I never tried re-starting a QThread, but I believe Qt does not really
support that. If you want to start a thread, create a new object and
start it. Once its terminated or finished, throw it away.

Usually its better to use QThreadPool or the Qt Concurrent framework
(not sure if thats wrapped in PyQt).

> >> I've made a small example: http://churchofbk.com/misc/qthread_example.py.
> >>
> >> In this example, I've replicated the way I'm doing things in my application so it may not be the ideal way of doing things for this small of an example, but it works.  My question is still related to the fact that threads don't seem to stop executing when I tell them to.
> >
> > The reason that the thread is not terminating in the code above is that
> > you're using self.quit(). If you look in the API docs, you'll notice
> > that quit merely ends the event-loop of the QThread. But in your example
> > you never start the event-loop in the threads, so there's nothing to
> > quit.

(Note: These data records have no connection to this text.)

(* ===== verification/FaultSpec.v ===== *)
(** * The page-fault handler

    [add_to_resident_set] appends to the queue, and [vmfault] maps the faulting
    page and records it. *)

From S2P Require Import Prelude Riscv Kernel Mem Inv Queue Kmem Swap Walk Pt Replace ResidentSpec EvictSpec AllocSpec Elf Vm WalkSpec.

Section append.
Context (own : gmap Z role) (e : Z) (m : gmap Z (list Z)) (fl : Z) (i : nat)
  (head tail : Z) (q : list rnode) (x : rnode) (pgx : list Z).
Hypothesis KI : kinv own e m fl.
Hypothesis Q : qinv own m i head tail q.
Hypothesis Hr : own !! rn_node x = Some RLoose.
Hypothesis Hx : m !! rn_node x = Some pgx.
Hypothesis Hva : pg64 pgx rp_va = rn_va x.
Hypothesis Hseq : pg32 pgx rp_seq = rn_seq x.
Hypothesis Hnext : pg64 pgx rp_next = 0.
Let m1 := unlink m q (rn_node x).
Let own1 := <[rn_node x := RNode i]> own.

Lemma append_node y : y ∈ (rn_node <$> q) -> own !! y = Some (RNode i) /\ y <> rn_node x.
Proof. intros Hy. apply (qi_role _ _ _ _ _ _ Q) in Hy. split; [done|]. congruence. Qed.

Lemma append_agree pa : own !! pa <> Some (RNode i) -> m1 !! pa = m !! pa.
Proof.
  intros Hpa. unfold m1, unlink. destruct (last q) as [y|] eqn:Hl; [|done].
  destruct (m !! rn_node y) as [pgy|]; [|done]. apply lookup_insert_ne. intros <-.
  apply Hpa, (qi_role _ _ _ _ _ _ Q). apply last_Some in Hl as (l & Eq). rewrite Eq.
  clear. set_solver.
Qed.

Lemma append_kinv : kinv own1 e m1 fl.
Proof.
  assert (KI1 : kinv own e m1 fl).
  { unfold m1, unlink. destruct (last q) as [y|] eqn:Hl; [|done].
    apply last_Some in Hl as (l & Eq).
    destruct (append_node (rn_node y)) as [Hry _]; [rewrite Eq; clear; set_solver|].
    destruct (ki_is_page _ _ _ _ KI _ _ Hry) as (pgy & Hy & Hly & _).
    rewrite Hy. eapply kinv_write; [exact KI|exact Hry|done| |done].
    rewrite length_pg64_set; [done|]. unfold rp_next. klia. }
  eapply kinv_role; [exact KI1|exact Hr|done..].
Qed.

Lemma append_seg : rq_seg m1 (match q with [] => rn_node x | _ => head end) (q ++ [x]) 0.
Proof.
  assert (Hlast : rq_seg m1 (rn_node x) [x] 0).
  { simpl. split; [done|]. exists pgx. rewrite append_agree by congruence. done. }
  apply rq_seg_app. exists (rn_node x). split; [|done].
  destruct (last q) as [y|] eqn:Hl.
  2:{ apply last_None in Hl. by rewrite Hl. }
  pose proof Hl as Hl'. apply last_Some in Hl' as (l & Eq).
  destruct (append_node (rn_node y)) as [Hry _]; [rewrite Eq; clear; set_solver|].
  destruct (ki_is_page _ _ _ _ KI _ _ Hry) as (pgy & Hy & Hly & _).
  replace (match q with [] => rn_node x | _ => head end) with head by (by rewrite Eq; destruct l).
  pose proof (ki_range _ _ _ _ KI _ _ Hr) as [? _]. pose proof (ki_end _ _ _ _ KI).
  unfold m1, unlink. rewrite Hl, Hy. rewrite Eq. apply (rq_seg_relink _ _ _ _ 0); try done.
  - rewrite <- Eq. apply Q.
  - rewrite <- Eq. apply Q.
  - klia.
Qed.

Lemma append_qinv :
  qinv own1 m1 i (match q with [] => rn_node x | _ => head end) (rn_node x) (q ++ [x]).
Proof.
  split.
  - apply append_seg.
  - by rewrite qtail_snoc.
  - rewrite fmap_app. apply NoDup_app. split; [apply Q|]. split; [|apply NoDup_singleton].
    intros y Hy. apply append_node in Hy as [_ Hne]. set_solver.
  - intros n. unfold own1. rewrite fmap_app, elem_of_app.
    destruct (decide (n = rn_node x)) as [->|].
    + rewrite lookup_insert_eq. split; [done|]. intros _. right. simpl. by left.
    + rewrite lookup_insert_ne by done. rewrite <- (qi_role _ _ _ _ _ _ Q). set_solver.
Qed.
End append.

(** The node [add_to_resident_set] fills in. *)
Definition node_page (pg : list Z) (va seq : Z) : list Z :=
  pg64_set (pg32_set (pg64_set pg rp_va va) rp_seq seq) rp_next 0.

Lemma node_page_spec pg va seq :
  length pg = Z.to_nat PGSIZE ->
  length (node_page pg va seq) = Z.to_nat PGSIZE /\ pg64 (node_page pg va seq) rp_va = u64 va /\
  pg32 (node_page pg va seq) rp_seq = s32 seq /\ pg64 (node_page pg va seq) rp_next = 0.
Proof.
  intros Hl. unfold node_page, rp_va, rp_seq, rp_next.
  assert (H1 : length (pg64_set pg 8 va) = Z.to_nat PGSIZE) by (rewrite length_pg64_set; klia).
  assert (H2 : length (pg32_set (pg64_set pg 8 va) 16 seq) = Z.to_nat PGSIZE)
    by (rewrite length_pg32_set; klia).
  split; [rewrite length_pg64_set; klia|]. split; [|split].
  - rewrite pg64_set_other, pg64_set32_other, pg64_set_same by klia. done.
  - rewrite pg32_set64_other, pg32_set_same by klia. done.
  - rewrite pg64_set_same by klia. done.
Qed.

Section add.
Context {F : Type} `{FsOps F}.
Implicit Types s : kstate F.

(** [add_to_resident_set] after its [kalloc]. *)
Definition add_node (p : nat) (va seq_num node : Z) : K F unit :=
  store64 (node + rp_va) va ;;
  store32 (node + rp_seq) seq_num ;;
  store64 (node + rp_next) 0 ;;
  acquire (LProc p) ;;
  let* pr := getp p in
  (if p_resident_set_head pr =? 0 then
     modp p (set_p_resident_set_head node) ;;
     modp p (set_p_resident_set_tail node)
   else
     store64 (p_resident_set_tail pr + rp_next) node ;;
     modp p (set_p_resident_set_tail node)) ;;
  release (LProc p).

Lemma add_split p va seq s :
  add_to_resident_set p va seq s =
  (let* node := kalloc in
   if node =? 0 then panic "add_to_resident_set: kalloc failed" else add_node p va seq node) s.
Proof. done. Qed.

Section node.
Context (own : gmap Z role) (s : kstate F) (i : nat) (pr : proc) (q : list rnode)
  (node va seq : Z) (pg : list Z).
Hypothesis P : pinv own s i pr q.
Hypothesis Hr : own !! node = Some RLoose.
Hypothesis Hpg : k_mem s !! node = Some pg.
Hypothesis Hva : 0 <= va < TRAPFRAME.
Let x := mkRn node va (s32 seq).
Let m2 := <[node := node_page pg va seq]> (k_mem s).
Let m3 := unlink m2 q node.
Let pr' := set_ends (match q with [] => node | _ => p_resident_set_head pr end) node pr.
Let own' := <[node := RNode i]> own.

Local Lemma add_KI : kinv own (k_end s) (k_mem s) (k_freelist s).
Proof. apply (rs_inv _ _ _ _ _ (pi_rs _ _ _ _ _ P)). Qed.
Local Lemma add_page : is_page (k_mem s) node pg.
Proof. destruct (ki_mem _ _ _ _ add_KI _ _ Hpg) as (? & ? & ?). done. Qed.

Lemma add_node_eq :
  add_node i va seq node s = Done tt (kupd s (k_freelist s) m3 i pr').
Proof.
  pose proof add_page as (_ & Hl & Ha). pose proof (pi_rs _ _ _ _ _ P) as R.
  pose proof (rs_q _ _ _ _ _ R) as Q. pose proof (rs_plock _ _ _ _ _ R) as Hlk.
  pose proof (rs_proc _ _ _ _ _ R) as Hp. pose proof (lookup_lt_Some _ _ _ Hp) as Hi.
  assert (L1 : length (pg64_set pg rp_va va) = Z.to_nat PGSIZE)
    by (unfold rp_va; rewrite length_pg64_set; klia).
  assert (L2 : length (pg32_set (pg64_set pg rp_va va) rp_seq seq) = Z.to_nat PGSIZE)
    by (unfold rp_seq; rewrite length_pg32_set; klia).
  unfold add_node.
  kstep by (eapply store64_page; [exact add_page|unfold rp_va; klia]).
  kstep by (eapply (store32_page _ node); [|unfold rp_seq; klia]; ksimpl;
    split; [apply lookup_insert_eq|done]).
  ksimpl. rewrite insert_insert_eq.
  kstep by (eapply (store64_page _ node); [|unfold rp_next; klia]; ksimpl;
    split; [apply lookup_insert_eq|done]).
  ksimpl. rewrite insert_insert_eq. fold (node_page pg va seq). fold m2.
  kstep by (by apply acquire_eq). kstep by (by apply getp_eq).
  destruct (last q) as [y|] eqn:Hlast.
  - pose proof Hlast as Hl'. apply last_Some in Hl' as (l & Eq).
    assert (Hy : rn_node y ∈ (rn_node <$> q)) by (rewrite Eq; clear; set_solver).
    destruct (rs_node _ _ _ _ _ _ R Hy) as [Hry (pgy & Hpgy & Hly & Hay)].
    assert (Hh : p_resident_set_head pr <> 0).
    { pose proof (qi_seg _ _ _ _ _ _ Q) as Hs. rewrite Eq in Hs.
      destruct l as [|z l]; simpl in Hs; destruct Hs as [-> _];
        apply (ki_nonzero _ _ _ _ add_KI _ (RNode i)), (qi_role _ _ _ _ _ _ Q);
        rewrite Eq; clear; set_solver. }
    rewrite (proj2 (Z.eqb_neq _ _)) by done.
    assert (Et : p_resident_set_tail pr = rn_node y)
      by (rewrite (qi_tail _ _ _ _ _ _ Q); unfold qtail; by rewrite Hlast).
    assert (Hm2 : m2 !! rn_node y = Some pgy)
      by (unfold m2; rewrite lookup_insert_ne by congruence; done).
    rewrite Et. kstep by (eapply (store64_page _ (rn_node y) pgy); [done|unfold rp_next; klia]).
    kstep by (eapply modp_eq; ksimpl; done).
    erewrite release_eq; [|ksimpl; done|done]. unfold kupd, m3, unlink, pr'. rewrite Hlast, Hm2.
    rewrite Eq. f_equal. destruct l; by destruct s, pr.
  - apply last_None in Hlast.
    assert (Eh : p_resident_set_head pr = 0).
    { pose proof (qi_seg _ _ _ _ _ _ Q) as Hs. by rewrite Hlast in Hs. }
    rewrite Eh, Z.eqb_refl. kstep by (eapply modp_eq; ksimpl; done).
    kstep by (eapply modp_eq; ksimpl; by apply list_lookup_insert_eq).
    erewrite release_eq; [|ksimpl; done|done]. unfold kupd, m3, unlink, pr'. rewrite Hlast.
    cbn [last]. ksimpl. rewrite list_insert_insert_eq. f_equal.
Qed.

Hypothesis Ha : va mod PGSIZE = 0.
Hypothesis Hv : has (pteval (k_mem s) (p_pagetable pr) va) PTE_V = true.
Hypothesis Hun : unlisted q va.

Local Lemma add_x : m2 !! node = Some (node_page pg va seq) /\
  pg64 (node_page pg va seq) rp_va = rn_va x /\ pg32 (node_page pg va seq) rp_seq = rn_seq x /\
  pg64 (node_page pg va seq) rp_next = 0.
Proof.
  destruct (node_page_spec pg va seq) as (_ & E1 & E2 & E3); [apply add_page|].
  split; [apply lookup_insert_eq|]. split; [|done]. rewrite E1. change (rn_va x) with va. apply u64_small. klia.
Qed.

Local Lemma add_KI2 : kinv own (k_end s) m2 (k_freelist s).
Proof.
  eapply kinv_write; [exact add_KI|exact Hr|done| |done]. apply node_page_spec, add_page.
Qed.

Local Lemma add_Q2 :
  qinv own m2 i (p_resident_set_head pr) (p_resident_set_tail pr) q.
Proof.
  eapply qinv_agree; [apply (rs_q _ _ _ _ _ (pi_rs _ _ _ _ _ P))|done|].
  intros n Hn. unfold m2. rewrite lookup_insert_ne by congruence. done.
Qed.

(** Only the nodes of the process change. *)
Lemma add_frame pa : pa <> node -> own !! pa <> Some (RNode i) -> m3 !! pa = k_mem s !! pa.
Proof.
  intros Hne Hpa. unfold m3. change node with (rn_node x) at 1.
  rewrite (append_agree own _ i _ _ _ x add_Q2 pa Hpa).
  unfold m2. rewrite lookup_insert_ne by done. done.
Qed.

Lemma add_pteval rt va' : own !! rt = Some (RTable rt []) -> pteval m3 rt va' = pteval (k_mem s) rt va'.
Proof.
  intros Hrt. eapply pteval_agree; [exact add_KI|done|]. intros pa path Hpa.
  apply add_frame; congruence.
Qed.
(* ===== verification/KallocRace.v ===== *)
(** * Two harts in [kalloc]

    [kalloc] of kernel/kalloc.c reads the head of the free list in one critical
    section and unlinks it in a second one. Between the two the lock is free, so
    another hart can be at the same place. Each critical section is one step of
    the harts (Spinlock.v). *)

From S2P Require Import Prelude Riscv Kernel Mem Inv Kmem Swap Walk Pt Replace ResidentSpec EvictSpec AllocSpec RamFs Vm Elf Proc Trap Exec SysProc Demo.

(** ** Definitions *)

Section race.
Context {F : Type} `{FsOps F}.

(** The first critical section, and what follows it when it saw a page. *)
Definition kalloc_peek : K F Z :=
  acquire LKmem ;;
  let* s := get in
  let r := k_freelist s in
  release LKmem ;;
  ret r.
Definition kalloc_pop (r : Z) : K F Z :=
  acquire LKmem ;;
  let* next := load64 r in
  modify (set_k_freelist next) ;;
  release LKmem ;;
  memset_page r 5 ;;
  ret r.
End race.

(** ** Lemmas *)

Section race.
Context {F : Type} `{FsOps F}.
Implicit Types s : kstate F.

Lemma kalloc_peek_run s : LKmem ∉ k_locks s -> kalloc_peek s = Done (k_freelist s) s.
Proof.
  intros Hl. unfold kalloc_peek. kstep by (by apply acquire_eq). kpure. kstep by (by eapply release_eq). by destruct s.
Qed.

Lemma kalloc_pop_run s r pg : is_page (k_mem s) r pg -> LKmem ∉ k_locks s ->
  kalloc_pop r s = Done r (set_k_freelist (pg64 pg 0) (set_k_mem (<[r := fill 5]> (k_mem s)) s)).
Proof.
  intros Hp Hl. unfold kalloc_pop. kstep by (by apply acquire_eq). replace r with (r + 0) at 1 by lia.
  kstep by (eapply load64_page; [exact Hp|klia]). kpure. kstep by (by eapply release_eq).
  kstep by (eapply memset_page_eq; exact Hp). by destruct s.
Qed.

Lemma kalloc_split s : LKmem ∉ k_locks s -> k_freelist s <> 0 ->
  kalloc s = (let* r := kalloc_peek in kalloc_pop r) s.
Proof.
  intros Hl Hz. kstep by (by apply kalloc_peek_run). unfold kalloc. kstep by (by apply acquire_eq). kpure.
  kstep by (by eapply release_eq). ksimpl. rewrite (proj2 (Z.eqb_neq _ _)) by done. cbn [negb]. by destruct s.
Qed.

Lemma fill_word : pg64 (fill 5) 0 = 0x0505050505050505.
Proof. reflexivity. Qed.

(** ** Theorems *)

(** C18: When two harts are in [kalloc] at once and both have passed the first
    critical section, both get the same page: the second unlinks it after the
    first has filled it, takes the filling for the next pointer, and leaves the
    free list pointing outside memory, where the next [kalloc] faults. *)
Theorem kalloc_race own s : kinv own (k_end s) (k_mem s) (k_freelist s) -> LKmem ∉ k_locks s -> k_freelist s <> 0 ->
  kalloc s = (let* r := kalloc_peek in kalloc_pop r) s /\
  let r := k_freelist s in
  kalloc_peek s = Done r s /\
  exists s1 s2, kalloc_pop r s = Done r s1 /\ kalloc_pop r s1 = Done r s2 /\
    k_freelist s2 = 0x0505050505050505 /\ kalloc s2 = Panic "kerneltrap".
Proof.
  intros KI Hl Hz. split; [by apply kalloc_split|]. split; [by apply kalloc_peek_run|].
  pose proof (ki_head _ _ _ _ KI Hz) as Hr. destruct (ki_is_page _ _ _ _ KI _ _ Hr) as (pg & Hp).
  do 2 eexists. split; [by eapply kalloc_pop_run|]. split.
  { eapply (kalloc_pop_run _ _ (fill 5)); [|done]. destruct Hp as (_ & _ & Ha). split; [ksimpl; by rewrite lookup_insert_eq|].
    by rewrite length_fill. }
  ksimpl. rewrite fill_word. split; [done|]. rewrite kalloc_split by done. kstep by (by apply kalloc_peek_run). ksimpl.
  unfold kalloc_pop. kstep by (by apply acquire_eq). apply bind_panic.
  unfold load64. apply bind_panic. unfold load_bytes. ksimpl. rewrite !lookup_insert_ne.
  - destruct (k_mem s !! _) as [pg'|] eqn:E; [|done].
    destruct (ki_mem _ _ _ _ KI _ _ E) as (_ & _ & Hlt). kdlia.
  - intros E. destruct (ki_range _ _ _ _ KI _ _ Hr) as [[_ Hlt] _]. rewrite E in Hlt. kdlia.
  - intros E. destruct (ki_range _ _ _ _ KI _ _ Hr) as [[_ Hlt] _]. rewrite E in Hlt. kdlia.
Qed.
End race.

Lemma kalloc_race_witness : exists s1 s2,
  kalloc_pop (dpage 9) demo_free = Done (dpage 9) s1 /\ kalloc_pop (dpage 9) s1 = Done (dpage 9) s2 /\
  kalloc s2 = Panic "kerneltrap".
Proof.
  destruct (kalloc_race demo_free_own demo_free) as (_ & _ & s1 & s2 & E1 & E2 & _ & E3).
  - exact (rs_inv _ _ _ _ _ (pi_rs _ _ _ _ _ demo_free_pinv)).
  - vm_compute. intros E. inversion E.
  - vm_compute. discriminate.
  - exists s1, s2. split; [exact E1|]. split; [exact E2|exact E3].
Defined.
Lemma gave_back_two s i j : i <> j -> k_free (y_disk s) !! i = Some true -> k_free (y_disk s) !! j = Some true ->
  gave_back s (freed j (freed i (on_disk (set_free j false) (on_disk (set_free i false) s)))).
Proof.
  intros Hn Hi Hj. split; try done; [|right; unfold freed; vsimpl; by rewrite roused_twice].
  eexists. split; [|split].
  - unfold freed, on_disk, set_free, set_desc. vsimpl.
    rewrite (list_insert_insert_ne _ i j), !list_insert_insert_eq by done.
    rewrite (list_insert_id (k_free _) i), (list_insert_id (k_free _) j) by done. reflexivity.
  - by rewrite !length_insert.
  - intros k Hk. rewrite !list_lookup_insert_ne by congruence. done.
Qed.

Lemma some_other (i j : nat) : exists k, (k < NUM)%nat /\ k <> i /\ k <> j.
Proof.
  destruct (decide (0 = i \/ 0 = j)%nat); [|exists 0%nat; unfold NUM; lia].
  destruct (decide (1 = i \/ 1 = j)%nat); [|exists 1%nat; unfold NUM; lia].
  exists 2%nat. unfold NUM. lia.
Qed.

Lemma busy_rest (l : list bool) i j : length l = NUM -> first_free (<[j := false]> (<[i := false]> l)) = None ->
  exists k, l !! k = Some false.
Proof.
  intros Hl Hf. destruct (some_other i j) as (k & Hk & Hi & Hj).
  destruct (lookup_lt_is_Some_2 l k) as [x Hx]; [lia|].
  exists k. rewrite Hx. f_equal. apply (first_free_None _ k x) in Hf; [done|].
  by rewrite !list_lookup_insert_ne by done.
Qed.

Lemma alloc_desc_run s : alloc_desc s =
  match first_free (k_free (y_disk s)) with
  | Some i => Done (Some i) (on_disk (set_free i false) s)
  | None => Done None s
  end.
Proof. done. Qed.

Lemma alloc3_run s : length (k_free (y_disk s)) = NUM ->
  (exists i0 i1 i2, spread (i0, i1, i2) /\ (forall i, owns (i0, i1, i2) i -> k_free (y_disk s) !! i = Some true) /\
     alloc3_desc s = Done (Some (i0, i1, i2))
       (on_disk (set_free i2 false) (on_disk (set_free i1 false) (on_disk (set_free i0 false) s)))) \/
  (exists s', alloc3_desc s = Done None s' /\ gave_back s s' /\ exists i, k_free (y_disk s) !! i = Some false).
Proof.
  intros Hl. unfold alloc3_desc.
  destruct (first_free (k_free (y_disk s))) as [i0|] eqn:E0.
  2:{ right. eexists. split; [kstep by (rewrite alloc_desc_run, E0; done); done|].
      split; [apply gave_back_refl|]. apply (busy_rest _ 0 0); [done|].
      destruct (lookup_lt_is_Some_2 (k_free (y_disk s)) 0) as [x Hx]; [unfold NUM in *; lia|].
      pose proof (first_free_None _ _ _ E0 Hx) as ->. by rewrite !list_insert_id by (by rewrite ?list_insert_id). }
  pose proof (first_free_Some _ _ E0) as F0. pose proof (lookup_lt_Some _ _ _ F0) as L0.
  rewrite (bind_done alloc_desc _ s (Some i0) _) by (rewrite alloc_desc_run, E0; done). cbv beta iota.
  destruct (first_free (<[i0:=false]> (k_free (y_disk s)))) as [i1|] eqn:E1.
  2:{ right. eexists. split.
      - kstep by (rewrite alloc_desc_run; vsimpl; rewrite E1; done). cbv beta iota.
        kstep by (apply free_desc_run; [lia|vsimpl; by apply list_lookup_insert_eq]). done.
      - split; [by apply gave_back_one|]. apply (busy_rest _ i0 i0); [done|]. by rewrite list_insert_insert_eq. }
  pose proof (first_free_Some _ _ E1) as [(_ & ? & _)|(N1 & F1)]%list_lookup_insert_Some; [done|].
  pose proof (lookup_lt_Some _ _ _ F1) as L1.
  rewrite (bind_done alloc_desc _ _ (Some i1) _) by (rewrite alloc_desc_run; vsimpl; rewrite E1; done). cbv beta iota.
  destruct (first_free (<[i1:=false]> (<[i0:=false]> (k_free (y_disk s))))) as [i2|] eqn:E2.
  - left. pose proof (first_free_Some _ _ E2) as [(_ & ? & _)|(N2 & F2)]%list_lookup_insert_Some; [done|].
    apply list_lookup_insert_Some in F2 as [(_ & ? & _)|(N2' & F2)]; [done|].
    exists i0, i1, i2. split; [done|]. split; [intros i [-> | [-> | ->]]; done|].
    kstep by (rewrite alloc_desc_run; vsimpl; rewrite E2; done). done.
  - right. eexists. split.
    + kstep by (rewrite alloc_desc_run; vsimpl; rewrite E2; done). cbv beta iota.
      kstep by (apply free_desc_run; [lia|vsimpl; rewrite list_lookup_insert_ne by done; by apply list_lookup_insert_eq]).
      kstep by (apply free_desc_run; [lia|unfold freed; vsimpl; rewrite list_lookup_insert_ne by done;
                                          apply list_lookup_insert_eq; by rewrite length_insert]). done.
    + split; [by apply gave_back_two|]. by apply (busy_rest _ i0 i1).
Qed.

(** ** The invariant *)

(** Case analysis on an updated thread table or buffer table. *)
Ltac at_thread H t t' :=
  destruct (decide (t' = t)) as [->|]; [rewrite fn_lookup_insert in H|rewrite fn_lookup_insert_ne in H by done].

Section inv.
Context (s : sys) (A U : list nat).
Hypothesis I : vinv s A U.

Lemma owned_lt i t b w idx z : y_thr s t = Waiting b w idx z -> owns idx i -> (i < NUM)%nat.
Proof.
  intros Ht Hi. pose proof (fl_busy _ _ _ _ (vi_flight _ _ _ I _ _ _ _ _ Ht) _ Hi) as Hf.
  apply lookup_lt_Some in Hf. destruct (vi_len _ _ _ I) as (_ & Hl & _). lia.
Qed.

Lemma head_lt h : h ∈ A ++ v_taken (y_dev s) ++ U -> (h < NUM)%nat.
Proof.
  intros Hh. destruct (vi_heads _ _ _ I h Hh) as (t & b & w & idx & z & Ht & <-).
  apply (owned_lt _ _ _ _ _ _ Ht). by left.
Qed.

Lemma avail_bound : (length A <= NUM)%nat.
Proof.
  pose proof (distinct_bound _ (vi_nodup _ _ _ I) head_lt) as H. rewrite !length_app in H. lia.
Qed.
Lemma used_bound : (length U <= NUM)%nat.
Proof.
  pose proof (distinct_bound _ (vi_nodup _ _ _ I) head_lt) as H. rewrite !length_app in H. lia.
Qed.

(** A free descriptor is in no request. *)
Lemma free_unowned i t b w idx z : k_free (y_disk s) !! i = Some true -> y_thr s t = Waiting b w idx z -> ~ owns idx i.
Proof.
  intros Hf Ht Hi. pose proof (fl_busy _ _ _ _ (vi_flight _ _ _ I _ _ _ _ _ Ht) _ Hi). congruence.
Qed.

Lemma free_not_head i : k_free (y_disk s) !! i = Some true -> i ∉ A ++ v_taken (y_dev s) ++ U.
Proof.
  intros Hf Hi. destruct (vi_heads _ _ _ I i Hi) as (t & b & w & idx & z & Ht & <-).
  apply (free_unowned _ _ _ _ _ _ Hf Ht). by left.
Qed.

Lemma waiting_uses t b w idx z : y_thr s t = Waiting b w idx z -> uses (y_thr s t) = Some b.
Proof. by intros ->. Qed.

(** Two requests have different buffers and heads. *)
Lemma waiting_apart t t' b w idx z b' w' idx' z' : t <> t' ->
  y_thr s t = Waiting b w idx z -> y_thr s t' = Waiting b' w' idx' z' -> b <> b' /\ idx.1.1 <> idx'.1.1.
Proof.
  intros Hn Ht Ht'. split.
  - intros ->. apply Hn, (vi_uses _ _ _ I _ _ b'); by eapply waiting_uses.
  - intros E. apply Hn, (vi_apart _ _ _ I _ _ _ _ _ _ _ _ _ _ idx.1.1 Ht Ht'); [by left|]. rewrite E. by left.
Qed.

Changing that to use self.terminate() makes the example code work
> > as expected, the label is not updated for PushButton 2.
> >
> > If thats not the case for you your Qt and PyQt versions might be
> > interesting, maybe its a bug in either that got fixed.
>
> I'd tried that, (as you can see by the fact that it was commented out in the code), but was getting very unexpected results in an earlier incarnation of the example - the application was crashing... not just throwing-an-exception crashing, but an OS level crash.  However, trying it again, as it sits now, seems to work just fine.  Hmm.  I'll go with terminate() & keep an eye on it.

Crashes in PyQt are most often either accessing a QObject thats been
deleted from the C++ side already, not keeping a reference to an
Python-created object after handing it to Qt api (which doesn't keep a
reference to the Python-parts and hence the underlying C++ object gets
deleted behind the scenes) or bugs in Qt.